Le Sénat débattra et votera jeudi sur un projet de loi visant à clarifier les limites de supervision entre la SEC (Securities and Exchange Commission) et la CFTC (Commodity Futures Trading Commission), à préciser les caractéristiques des actifs numériques et à introduire de nouvelles obligations d'information.

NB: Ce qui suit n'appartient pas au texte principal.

(** * Schwab 1099-B to TXF converters: a shallow embedding and its properties

    The repository holds two independent command-line programs that turn the
    text of a Schwab 1099-B statement (as printed by [pdftotext -raw]) into a
    TXF file:

    - [convert-1099B-2022.py], the checkbox-driven converter (module
      [Convert2022] below), recognises records with regular expressions and
      keeps per-checkbox totals;
    - [taxform_parser.py], the self-contained converter (module
      [TaxformParser] below), reads records token by token.

    Text is modelled as lists of 8-bit characters; integers as [Z]/[N];
    [decimal.Decimal] as sign, coefficient and exponent with the arithmetic of
    Python's default context; binary floating point, the C library's
    [strftime] and the clock are an interface ([PyRuntime]). *)

From Stdlib Require Import ZArith QArith Qpower Ascii String List Lia.
From stdpp Require Import base option list sorting gmap strings pretty.

Local Open Scope Z_scope.
Local Open Scope list_scope.

(** ** Text *)

Definition str := list ascii.

Definition lit (s : string) : str := list_ascii_of_string s.

Definition code (c : ascii) : N := N_of_ascii c.

(** [str.isspace] and the regular expression class [\s], for code points
    below 256. *)
Definition is_space (c : ascii) : bool :=
  let n := code c in
  ((9 <=? n) && (n <=? 13) || (28 <=? n) && (n <=? 32)
   || (n =? 133) || (n =? 160))%N.

(** The class [\d], for code points below 256. *)
Definition is_digit (c : ascii) : bool :=
  let n := code c in ((48 <=? n) && (n <=? 57))%N.

Definition digit_val (c : ascii) : N := (code c - 48)%N.

Definition char_eqb (a b : ascii) : bool := bool_decide (a = b).

Definition str_eqb (a b : str) : bool := bool_decide (a = b).

Fixpoint startswith (s p : str) : bool :=
  match p, s with
  | [], _ => true
  | c :: p', d :: s' => char_eqb c d && startswith s' p'
  | _ :: _, [] => false
  end.

Definition endswith (s p : str) : bool := startswith (rev s) (rev p).

(** [s.replace(c, '')] for a one-character [c]. *)
Definition remove_char (c : ascii) (s : str) : str :=
  List.filter (fun d => negb (char_eqb c d)) s.

(** [s.split(c)] for a one-character separator: never empty, adjacent
    separators give empty pieces. *)
Fixpoint split_on (c : ascii) (s : str) : list str :=
  match s with
  | [] => [[]]
  | d :: s' =>
      if char_eqb c d then [] :: split_on c s'
      else match split_on c s' with
           | w :: ws => (d :: w) :: ws
           | [] => [[d]]
           end
  end.

Fixpoint lstrip (s : str) : str :=
  match s with
  | c :: s' => if is_space c then lstrip s' else s
  | [] => []
  end.

Definition strip (s : str) : str := rev (lstrip (rev (lstrip s))).

Definition upper_char (c : ascii) : ascii :=
  let n := code c in
  if ((97 <=? n) && (n <=? 122))%N then ascii_of_N (n - 32) else c.

(** [s.upper()], on ASCII letters. *)
Definition upper (s : str) : str := map upper_char s.

(** Longest prefix of characters in a class, and the rest. *)
Fixpoint span (p : ascii -> bool) (s : str) : str * str :=
  match s with
  | c :: s' => if p c then let '(a, b) := span p s' in (c :: a, b) else ([], s)
  | [] => ([], [])
  end.

Definition digits_to_N (s : str) : N :=
  fold_left (fun acc c => (10 * acc + digit_val c)%N) s 0%N.

(** [str(n)] for a non-negative integer. *)
Definition str_of_N (n : N) : str := lit (pretty n).

(** ** decimal.Decimal

    A finite [Decimal] is Python's triple [(sign, int, exp)], of value
    [(-1)^sign * int * 10^exp].  Infinities and NaNs are not represented: the
    constructor reports a string that spells one as [DSpecial]. *)

Record Decimal := mkDecimal { dsign : bool; dcoef : N; dexp : Z }.

Global Instance Decimal_eq_dec : EqDecision Decimal.
Proof. solve_decision. Defined.

(** The default context: [prec=28], [rounding=ROUND_HALF_EVEN],
    [Emin=-999999], [Emax=999999], [clamp=0], with [Overflow] and
    [InvalidOperation] trapped. *)
Definition prec : Z := 28.
Definition Emax : Z := 999999.
Definition Emin : Z := -999999.
Definition Etiny : Z := Emin - prec + 1.
Definition Etop : Z := Emax - prec + 1.

(** [len(d._int)]: the number of decimal digits of the coefficient. *)
Fixpoint ndigits_fuel (fuel : nat) (n : N) : Z :=
  match fuel with
  | O => 1
  | S f => if (n <? 10)%N then 1 else 1 + ndigits_fuel f (n / 10)%N
  end.

Definition ndigits (n : N) : Z := ndigits_fuel (N.to_nat (N.size n)) n.

(** [c / 10^k] rounded to the nearest integer, ties to even. *)
Definition round_half_even (c : N) (k : Z) : N :=
  let p := Z.to_N (10 ^ k) in
  let q := (c / p)%N in
  let r := (c mod p)%N in
  if (2 * r <? p)%N then q
  else if (p <? 2 * r)%N then (q + 1)%N
  else if N.even q then q else (q + 1)%N.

Lundi, le président de la commission, Tim Scott, a rendu public le texte d'un projet de loi de 278 pages, suivi de nombreuses amendements proposés par des sénateurs des deux partis. Parmi ces amendements, certains visent à octroyer au Trésor américain le pouvoir d'imposer des sanctions sur la « couche d'applications distribuées », tandis que d'autres se concentrent sur les revenus générés par les stablecoins, devenant ainsi le point le plus controversé actuellement.
Brian Armstrong, PDG de Coinbase, a déclaré que l'initiative Stand With Crypto qu'il a lancée évaluerait le vote sur l'amendement prévu jeudi, affirmant qu'il s'agissait d'un test pour savoir si les sénateurs se rangent « du côté des profits bancaires ou du côté des récompenses pour les consommateurs ». Des observateurs du secteur soulignent que, bien que le projet de loi conserve de l'élan, son évolution finale reste fortement incertaine.